Customer
Calls Reliability 360; Addressing
Future Challenges @ the Speed of Light
By
Philimar Menard
The Misconception of
Reliability and Availability
After a
10 year reliability journey that takes me across the appliances, power
generation, aerospace, component placement, electronics design, wireless, and
finally the cable industries, I would like to share my astonishing discovery
with my friends and foes alike. My focus
will be on the cable industry where my recent study reveals some very
interesting things.
My dear
friends, I wish I could tell you the result was positive or somewhat
encouraging. For starters, there seems
to be a HUGE misunderstanding of reliability versus availability. This clear ambiguity has become the Achilles’

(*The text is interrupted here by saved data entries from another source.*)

(** * Scopus_APIs.ipynb: query builder, request formatter, page fetcher and
      the cursor pagination loop, embedded in Rocq.

    The notebook's cells are translated function by function.  A Python
    [str] is a [string] read as a sequence of code points below 256, which
    is all that a response header can hold (text beyond Latin-1 has no
    counterpart here); the search-parameter dictionary is an association
    list in insertion order, the query-parameter dictionary handed to
    [requests.get] is a [gmap], and the cells that talk to the network run in
    a small state-and-exception monad over the notebook's globals. *)

From Stdlib Require Import ZArith Ascii String List Lia QArith.
From Stdlib Require Import DecimalString.
From stdpp Require Import base strings gmap.

Local Open Scope Z_scope.
Local Open Scope string_scope.

(* Concatenation has to compute on literals in the proofs below. *)
#[local] Arguments String.append _ _ : simpl nomatch.

(** ** Python text primitives used by the cells *)

Module PyText.

(** [s.startswith(pat)]. *)
Fixpoint starts_with (pat s : string) : bool :=
  match pat, s with
  | EmptyString, _ => true
  | String _ _, EmptyString => false
  | String a pat', String b s' => Ascii.eqb a b && starts_with pat' s'
  end.

(** Number of positions of [s] at which [pat] occurs. *)
Fixpoint occurrences (pat s : string) : nat :=
  match s with
  | EmptyString => if starts_with pat EmptyString then 1%nat else 0%nat
  | String _ s' =>
      ((if starts_with pat s then 1 else 0) + occurrences pat s')%nat
  end.

(** [pat in s]. *)
Definition contains (pat s : string) : bool :=
  negb (Nat.eqb (occurrences pat s) 0).

(** Whether character [c] occurs in [s]. *)
Fixpoint has_char (c : ascii) (s : string) : bool :=
  match s with
  | EmptyString => false
  | String b s' => Ascii.eqb c b || has_char c s'
  end.

(** [str(n)] / [f'{n}'] for an [int]: decimal digits with a leading minus
    sign for negative numbers. *)
Definition str_of_int (n : Z) : string :=
  NilZero.string_of_int (Z.to_int n).

(** The blanks that [int()] skips around a literal: tab to carriage return
    and the space, and, of the code points from 127 on, the two that are
    white space (next line, 133, and the no-break space, 160).  The
    separators 28 to 31 are not skipped. *)
Definition is_space (c : ascii) : bool :=
  let n := nat_of_ascii c in
  ((9 <=? n) && (n <=? 13) || (n =? 32) || (n =? 133) || (n =? 160))%nat.

(** [s] without the blanks in front of it. *)
Fixpoint lstrip (s : string) : string :=
  match s with
  | String c s' => if is_space c then lstrip s' else s
  | EmptyString => EmptyString
  end.

Fixpoint rev_onto (s acc : string) : string :=
  match s with
  | EmptyString => acc
  | String c s' => rev_onto s' (String c acc)
  end.

(** [s] without the blanks around it, as [int()] reads it. *)
Definition strip (s : string) : string :=
  rev_onto (lstrip (rev_onto (lstrip s) EmptyString)) EmptyString.

Definition digit_of (c : ascii) : option Z :=
  let n := nat_of_ascii c in
  if ((48 <=? n) && (n <=? 57))%nat then Some (Z.of_nat n - 48) else None.

(** Digits of a decimal literal, most significant first; a single
    underscore is allowed between two digits.  [after_digit] tells whether
    the previous character was a digit. *)
Fixpoint digits (acc : Z) (after_digit : bool) (s : string) : option Z :=
  match s with
  | EmptyString => if after_digit then Some acc else None
  | String c s' =>
      match digit_of c with
      | Some d => digits (10 * acc + d) true s'
      | None =>
          if Ascii.eqb c "_" && after_digit
          then match s' with
               | EmptyString => None
               | String c' _ =>
                   match digit_of c' with
                   | Some _ => digits acc false s'
                   | None => None
                   end
               end
          else None
      end
  end.

(** [int(s)] for a [str] argument in base ten: surrounding blanks are
    dropped, a sign is optional, and anything else that is not a decimal
    literal raises [ValueError] (here [None]).  Below 256 the only decimal
    digits are [0] to [9]. *)
Definition int (s : string) : option Z :=
  match strip s with
  | String "-" s' => Z.opp <$> digits 0 false s'
  | String "+" s' => digits 0 false s'
  | s' => digits 0 false s'
  end.

(** [s.lower()]: the capitals A to Z and, above 127, the capitals 192 to
    222 other than the multiplication sign move up by 32. *)
Definition lower_char (c : ascii) : ascii :=
  let n := nat_of_ascii c in
  if ((65 <=? n) && (n <=? 90)
      || (192 <=? n) && (n <=? 222) && negb (n =? 215))%nat
  then ascii_of_nat (n + 32)
  else c.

heel of many industries, including the cable industry. Thus far, studies showed the cable industry
spends $10’s of billions yearly to maintain an availability of 99.98% or
less. The question is why. I would like to explore this uncharted
territory with you via a little study I conducted for nearly a year in this
industry.
Let’s
start with a graph I call the “P. Menard Comparative plot” of the Reliability
and Availability for cable’s hybrid fiber-coax (HFC) network. For those readers familiar with HFC network
operation you know this is the most vital sector for a Multiple System Operator
(MSO).
It is the
pipe that aggregates the downstream and upstream services transmitted back and
forth between the customers and the head-ends (HE). This is truly the work horse of the cable
industry, the most strenuous and costly by far to operate. Without further delay, let’s take a look at
the two curves below:







The graph
above illustrates the underlying cost of operation of the HFC plant. In this N+6 configuration analysis servicing
between 750 and 1000 potential customers, one can see the huge difference in
the system’s availability and reliability.
This simulation was based purely on field data collected on component reliability
of network elements to validate the performance of the HFC network (Amplifiers,
LEs, TAPS, coaxial cable, optical fiber, optical electronics, etc.). The blue line depicts the availability
performance, and the red line shows the overall system reliability curve. To say the two graphs are diverging is an
understatement. To everyone’s
surprise, we end up with a system reliability around 60% the first year and
around 10% the fifth year, while the availability remains constant around
98.96%. What does 60% first year and 10% fifth year reliability
mean? To explain this, I would like to
use a little example. Suppose you are a
maintenance manager running an HFC plant with 100 nodes, this means you will
have 40 failures in the first year and 90 failures within the fifth year
of operation (all requiring a truck roll).
A 90% failure rate within the first 5 years of operation of any system
is a BAD SYSTEM. To my amazement, many
involved in the development and the maintenance of HFC networks find this quite
typical. The term used is, “the cost of
doing business”. The focus is
definitely on the availability of the network, not the reliability. HFC technicians are extremely proficient at
swapping equipment and restoring service primarily because they have to do so
regularly; it is an accepted evil. These
truck rolls are extremely costly and constrain key resources in fire fighting
mode, thus innovation and continuous improvement suffer. The bottom line is that network operation
costs are escalating, increasing 10-20% yearly.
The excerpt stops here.